Je rappelle également que la séance est retransmise en direct sur Public Sénat et sur notre site internet.

plan de relance franco-allemand pour l’europe

M. le président. La parole est à M. Richard Yung, pour le groupe pour le groupe La République En Marche. (Applaudissements sur des travées du groupe LaREM.)

M. Richard Yung. Le plan de 500 milliards d’euros proposé la semaine dernière par la Chancelière allemande et le Président de la République française doit permettre aux pays de l’Union européenne de relancer leurs économies, gravement touchées par la pandémie. Cette initiative, exceptionnelle par son ampleur, a une signification profonde : elle traduit la solidarité entre les pays de l’Union, et nous devons saluer l’engagement courageux de Mme Merkel dans cette démarche.
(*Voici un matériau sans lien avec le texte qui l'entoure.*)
Definition update_policy (id : string) (f : PolicyRow → PolicyRow) (d : Database) : result string Database :=
  match traffic_policies d !! id with
  | Some r => if negb (in_range 0 1000 (row_priority (f r))) then Err "constraint failed" else Ok (set_policies (insert id (f r)) d)
  | None => Ok d
  end.

Definition create (uuid : string) (now : Z) (s : PolicySpecV1) (actor_user_id : string) (expected_revision : Z) : Tx MutationResult :=
  j ← lift (serialized_spec s);
  _ ← lift (check_one_spec_size j);
  transaction (
    _ ← ensure_gateway (spec_gateway_id s);
    _ ← check_revision (spec_gateway_id s) expected_revision;
    _ ← check_policy_overlap s None;
    _ ← check_resource_limits now (spec_gateway_id s) j None;
    _ ← execute (insert_policy uuid (mkPolicyRow (spec_gateway_id s) (name s) (enabled s) (priority s) j 1 now now));
    revision ← bump_revision (spec_gateway_id s);
    _ ← insert_event (spec_gateway_id s) uuid "create" actor_user_id None (Some j) revision now;
    policy ← query (λ d, r ← ok_or (traffic_policies d !! uuid) "Query returned no rows"; map_record uuid r);
    mret (mkMutation (Some policy) (spec_gateway_id s) revision true)).

Definition unchanged (current : PolicyRecord) (revision : Z) : MutationResult := mkMutation (Some current) (spec_gateway_id (rec_spec current)) revision false.

Definition update (now : Z) (id : string) (s : PolicySpecV1) (actor_user_id : string) (expected_revision expected_version : Z) : Tx MutationResult :=
  j ← lift (serialized_spec s);
  _ ← lift (check_one_spec_size j);
  transaction (
    current ← require_record id;
    let gateway_id := spec_gateway_id (rec_spec current) in
    _ ← lift (if negb (String.eqb (spec_gateway_id s) gateway_id)
              then Err (InvalidPolicy "invalid_spec" "gateway_id cannot be changed when editing a policy") else Ok tt);
    _ ← check_revision gateway_id expected_revision;
    if negb (rec_version current =? expected_version) then
      current_revision ← read_revision gateway_id; lift (Err (VersionConflict current_revision (rec_version current)))
    else
      before ← lift (serialized_spec (rec_spec current));
      if String.eqb j before then revision ← read_revision gateway_id; mret (unchanged current revision)
      else
        _ ← check_policy_overlap s (Some id);
        _ ← check_resource_limits now gateway_id j (Some id);
        _ ← execute (update_policy id (λ r, mkPolicyRow (row_gateway_id r) (name s) (enabled s) (priority s) j (row_version r + 1) (row_created_at_ms r) now));
        revision ← bump_revision gateway_id;
        _ ← insert_event gateway_id id "update" actor_user_id (Some before) (Some j) revision now;
        updated ← require_record id;
        mret (mkMutation (Some updated) gateway_id revision true)).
L’une des difficultés, pour la Commission et sa présidente, Mme von der Leyen, est de trouver l’articulation entre ce fonds de relance et la finalisation du cadre financier pluriannuel pour la période 2021-2027. Ce plan de relance ne devra pas être un prétexte pour diminuer le budget européen et il devra respecter les priorités que sont l’Europe verte et le numérique. Il appelle aussi des propositions fortes en matière de ressources propres.

Certains pays, dits « frugaux », y sont hostiles. Ils ne veulent pas de mutualisation ni de solidarité, seulement des prêts remboursables, alors même que leur situation économique n’est guère plus florissante que la nôtre et qu’ils dépendent très largement des exportations. D’ici au prochain Conseil européen, les négociations pour les convaincre de se ranger derrière un plan de relance réellement solidaire vont être rudes. La Commission européenne, l’Allemagne, la France doivent les persuader de participer à ce plan, et il reste de nombreux problèmes à résoudre quant aux clés de répartition, aux secteurs concernés, aux modalités de remboursement.

Monsieur le ministre, pouvez-vous nous présenter un état des discussions en cours ? Quelle première analyse faites-vous de la proposition de la Commission européenne, qui vient d’être rendue publique, de mettre sur la table 750 milliards d’euros ? Constitue-t-elle une bonne base pour bâtir un compromis fructueux ? (Applaudissements sur des travées du groupe LaREM.)

M. le président. La parole est à M. le ministre de l’économie et des finances.

M. Bruno Le Maire, ministre de léconomie et des finances. Monsieur le sénateur Richard Yung, avec cette proposition, la Commission européenne frappe fort et juste. Elle se montre à la hauteur des responsabilités historiques qui sont les siennes : engager la relance économique de l’ensemble des pays européens, confrontés à la crise économique la plus grave de leur histoire, et ce sur la base d’un plan de relance verte.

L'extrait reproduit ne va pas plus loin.